Some 54 suspects were arrested in Rome and Reggio Calabria as part of an investigation into the Commisso and Coluccio-Aquino clans, after police discovered large amounts of cocaine among tulips from Amsterdam.

Police said a lorry was sent from Italy to the Netherlands containing cash, and returned with tulips and the drugs.

But the flowers didn’t go to waste.
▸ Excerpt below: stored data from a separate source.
(** The connection ends before all bytes came. *)
Lemma recover_loop_short fuel count file t :
  (length (rd_data (t_in t)) < fuel)%nat -> Z.of_nat (length (rd_data (t_in t))) < count ->
  t_open t = true -> Forall benign (rd_script (t_in t)) -> Forall benign (wr_script file) ->
  exists n f s, 0 < n /\ recover_loop fuel count file t = Ok ((n, f), set_in s t).
Proof.
  revert count file t. induction fuel as [|fuel IH]; intros count file t Hlt Hc Ho Hb Hf; [lia|].
  destruct (decide (Z.min 4096 count <= Z.of_nat (length (rd_data (t_in t))))) as [Hle|Hgt].
  - set (d := rd_data (t_in t)) in *.
    assert (Z.of_nat (length (take 4096 d)) = Z.min 4096 count) as Hl by (rewrite length_take; lia).
    destruct (recover_round fuel count (take 4096 d) (drop 4096 d) file t)
      as (sc & sc' & Hsc & Hsc' & ->); try done; [lia|by rewrite take_drop|].
    destruct (IH (count - Z.of_nat (length (take 4096 d))) (mkWr (wr_out file ++ take 4096 d) sc')
                (set_in (mkRd (drop 4096 d) sc) t)) as (n & f & s & Hn & ->);
      try done; cbn [t_in set_in rd_data rd_script]; try (rewrite length_drop; lia); eauto.
  - cbn [recover_loop]. rewrite (proj2 (Z.ltb_lt 0 count)) by lia.
    set (xfer := if 4096 <? count then 4096 else count).
    assert (xfer = Z.min 4096 count) as Hx by (unfold xfer; destruct (4096 <? count) eqn:E; bools; lia).
    destruct (readx_benign (Z.to_nat xfer) (t_in t) Hb) as (sc & Hsc & Hr).
    unfold read_exact in Hr. rewrite decide_False in Hr by lia.
    exists count, file, (mkRd [] sc). split; [lia|].
    erewrite bind_ok by (unfold sock_read; rewrite Ho, Hr; reflexivity). done.
Qed.
(* ===== verification/SyncLink.v ===== *)
(** * Linking two directories

    [adb link] first makes a directory of the host and one of the device equal:
    it sends the files that are newer on the host, then fetches those that are
    newer on the device.  The two programs are run against each other, with one
    connection for the whole session. *)

From S2P Require Import Prelude Io SyncBase SyncServer SyncClient SyncRun SyncFs SyncTransfer SyncSafety.

Section Link.
Context {FS : Type} {fsys : FileSystem FS} {laws : FsLaws FS}.
Context (strerror : option errno -> list Z).
Implicit Types fs : FS.

(** ** What a transfer leaves alone *)

(** The file [q] has not changed. *)
Definition same_file (q : list Z) fs fs' : Prop :=
  fs_contents q fs' = fs_contents q fs /\
  forall st, S_ISREG (st_mode st) = true -> fs_lstat q fs' = Some st <-> fs_lstat q fs = Some st.

Lemma same_file_refl q fs : same_file q fs fs.
Proof. done. Qed.

Lemma same_file_trans q fs1 fs2 fs3 : same_file q fs1 fs2 -> same_file q fs2 fs3 -> same_file q fs1 fs3.
Proof. intros [A1 A2] [B1 B2]. split; [congruence|]. intros st Hst. by rewrite B2, A2. Qed.

Lemma same_file_eq q fs fs' : fs_contents q fs' = fs_contents q fs -> fs_lstat q fs' = fs_lstat q fs -> same_file q fs fs'.
Proof. intros E1 E2. split; [done|]. intros st _. by rewrite E2. Qed.
(** An entry of a transport's disconnect list: the function and its argument. *)
Inductive adisconnect :=
| remote_socket_disconnect_p (s : Z)
| listener_disconnect_p (l : Z).

#[export] Instance adisconnect_eq_dec : EqDecision adisconnect.
Proof. solve_decision. Defined.

Inductive transport_type := kTransportUsb | kTransportLocal | kTransportAny | kTransportHost.

#[export] Instance transport_type_eq_dec : EqDecision transport_type.
Proof. solve_decision. Defined.

Definition CS_ANY : Z := -1.
Definition CS_OFFLINE : Z := 0.
Definition CS_BOOTLOADER : Z := 1.
Definition CS_DEVICE : Z := 2.
Definition CS_HOST : Z := 3.
Definition CS_RECOVERY : Z := 4.
Definition CS_NOPERM : Z := 5.

(** What the program asks the kernel for when it needs a descriptor. *)
Inductive open_req :=
| OpenAccept (fd : Z)
| OpenSocketpair
| OpenLoopbackClient (port : Z)
| OpenLoopbackServer (port : Z)
| OpenNetworkClient (host : list Z) (port : Z)
| OpenLocalClient (name : list Z) (namespace : Z)
| OpenLocalServer (name : list Z) (namespace : Z)
| OpenServiceThread (service : list Z).

(** The calls of the USB layer. *)
Inductive usb_call := UsbKick (h : option Z) | UsbClose (h : option Z).
(* ===== verification/Startup.v ===== *)
(** * Starting the server (adb.c, transport.c, transport_local.c, usb_linux.c)

    [adb_main] up to the event loop, as the adb server runs it.  The threads it
    starts look for devices; what they do later reaches the server through
    [register_usb_transport] and [local_connect].  [true] for a thread says that
    it could be created. *)

From S2P Require Import Prelude Io Wire FdEvent World Transports Listeners.

(** The process before [adb_main]: no objects, an empty transport list, and the
    descriptors the kernel is going to hand out. *)
Definition boot (fds : list Z) (junk : list Z) : world :=
  mkWorld 1 ∅ [] [] 1 false ∅ {[transport_list := (transport_list, transport_list)]} false [] ∅ []
    fd_start ∅ ∅ [] [] [] (replicate 16 None) [] [] fds junk.

(** The event of the registration socket has an address of its own. *)
Definition init_transport_registration : M world unit :=
  s0 <- open_fd OpenSocketpair ;;
  s1 <- open_fd OpenSocketpair ;;
  (if (s0 <? 0) || (s1 <? 0) then fail EFatal else ret tt) ;;
  fde <- alloc ;;
  fde_call (fdevent_install fde s1 transport_registration_func_p 0) ;;
  fde_call (fdevent_set fde FDE_READ).

Definition usb_init (thread : bool) : M world unit := if thread then ret tt else fail EFatal.
Definition local_init (thread : bool) : M world unit := if thread then ret tt else fail EFatal.

Definition adb_main (usb_thread local_thread : bool) : M world unit :=
  init_transport_registration ;;
  usb_init usb_thread ;;
  local_init local_thread ;;
  r <- install_listener (bs "tcp:5037") (bs "*smartsocket*") None ;;
  if r =? 0 then ret tt else fail EFatal.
A police statement said: “They [the mobsters] controlled vast segments of the Dutch flower markets.” Federico Cafiero de Raho, a prosecutor in the southern city of Reggio Calabria, where most of the arrests were made, revealed that one of the figures at the heart of a huge drug smuggling ring was also the owner of a flower import-export business “used to recycle dirty money”. As part of the probe, police also found 250 tonnes of stolen Lindt chocolates, worth €7m, near Latina, south of Rome.

Investigators said the unusual seizures reflected the crime syndicate’s ability to exploit new and overseas markets. “It has a great ability to adapt itself to what the market offers and predict what sectors are going to be big,” Michele Prestipino, a Rome prosecutor told La Stampa.

Mr Cafiero de Raho hailed the importance of the arrests. “This was an historic operation because it struck part of the ’Ndrangheta elite,” he said. His colleague Nicola Gratteri described it as “the most important investigation of the past 10 years”.

The Commisso clan alone is thought to have 500 killers at its disposal, while the Aquino has extensive international connections.

The drugs were found in the tulips with the help of Dutch investigators – assistance that was praised by Italy’s national anti-Mafia prosecutor Franco Roberti. “International cooperation is very important,” he said. “And this case it worked very well.”

’Ndrangheta formed in Calabria, a region in southern Italy, but spread through the country and beyond due to its domination of Europe’s cocaine trade.